Using the entries below, output exactly the lines from the one containing "Some ClassServer =>" through the final line, both included, and no others.

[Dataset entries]
※ ※ ※

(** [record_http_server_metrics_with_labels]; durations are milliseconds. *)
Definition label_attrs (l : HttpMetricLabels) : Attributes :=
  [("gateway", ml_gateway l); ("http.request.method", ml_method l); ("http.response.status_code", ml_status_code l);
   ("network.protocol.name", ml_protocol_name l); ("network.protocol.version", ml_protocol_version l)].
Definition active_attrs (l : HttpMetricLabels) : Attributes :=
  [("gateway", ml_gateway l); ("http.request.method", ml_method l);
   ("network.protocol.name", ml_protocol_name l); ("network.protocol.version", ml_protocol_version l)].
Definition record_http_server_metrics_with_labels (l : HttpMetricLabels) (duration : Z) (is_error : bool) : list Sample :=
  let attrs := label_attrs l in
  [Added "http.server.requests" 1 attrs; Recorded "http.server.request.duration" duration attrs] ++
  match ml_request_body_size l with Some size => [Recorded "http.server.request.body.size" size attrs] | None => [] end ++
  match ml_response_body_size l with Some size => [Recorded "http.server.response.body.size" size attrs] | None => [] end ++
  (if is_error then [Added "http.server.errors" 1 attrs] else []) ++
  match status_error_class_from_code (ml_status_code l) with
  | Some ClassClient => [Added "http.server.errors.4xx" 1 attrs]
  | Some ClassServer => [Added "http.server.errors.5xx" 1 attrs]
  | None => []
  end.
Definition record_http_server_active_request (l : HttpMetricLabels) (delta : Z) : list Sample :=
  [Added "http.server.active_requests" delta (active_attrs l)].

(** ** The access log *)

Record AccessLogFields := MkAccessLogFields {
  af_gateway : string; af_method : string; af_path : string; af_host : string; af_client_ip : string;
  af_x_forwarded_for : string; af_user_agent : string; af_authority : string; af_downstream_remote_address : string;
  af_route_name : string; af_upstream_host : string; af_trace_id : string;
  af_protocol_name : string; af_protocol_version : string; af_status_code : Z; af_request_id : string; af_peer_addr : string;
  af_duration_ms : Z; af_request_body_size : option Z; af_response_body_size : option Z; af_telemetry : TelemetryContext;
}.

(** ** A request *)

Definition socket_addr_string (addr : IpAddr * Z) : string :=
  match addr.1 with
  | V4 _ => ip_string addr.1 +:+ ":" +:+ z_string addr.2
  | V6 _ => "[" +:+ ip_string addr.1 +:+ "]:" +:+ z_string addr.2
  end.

※ ※ ※

Exercise answer
  | Some ClassServer => [Added "http.server.errors.5xx" 1 attrs]
  | None => []
  end.
Definition record_http_server_active_request (l : HttpMetricLabels) (delta : Z) : list Sample :=
  [Added "http.server.active_requests" delta (active_attrs l)].

(** ** The access log *)

Record AccessLogFields := MkAccessLogFields {
  af_gateway : string; af_method : string; af_path : string; af_host : string; af_client_ip : string;
  af_x_forwarded_for : string; af_user_agent : string; af_authority : string; af_downstream_remote_address : string;
  af_route_name : string; af_upstream_host : string; af_trace_id : string;
  af_protocol_name : string; af_protocol_version : string; af_status_code : Z; af_request_id : string; af_peer_addr : string;
  af_duration_ms : Z; af_request_body_size : option Z; af_response_body_size : option Z; af_telemetry : TelemetryContext;
}.

(** ** A request *)

Definition socket_addr_string (addr : IpAddr * Z) : string :=
  match addr.1 with
  | V4 _ => ip_string addr.1 +:+ ":" +:+ z_string addr.2
  | V6 _ => "[" +:+ ip_string addr.1 +:+ "]:" +:+ z_string addr.2
  end.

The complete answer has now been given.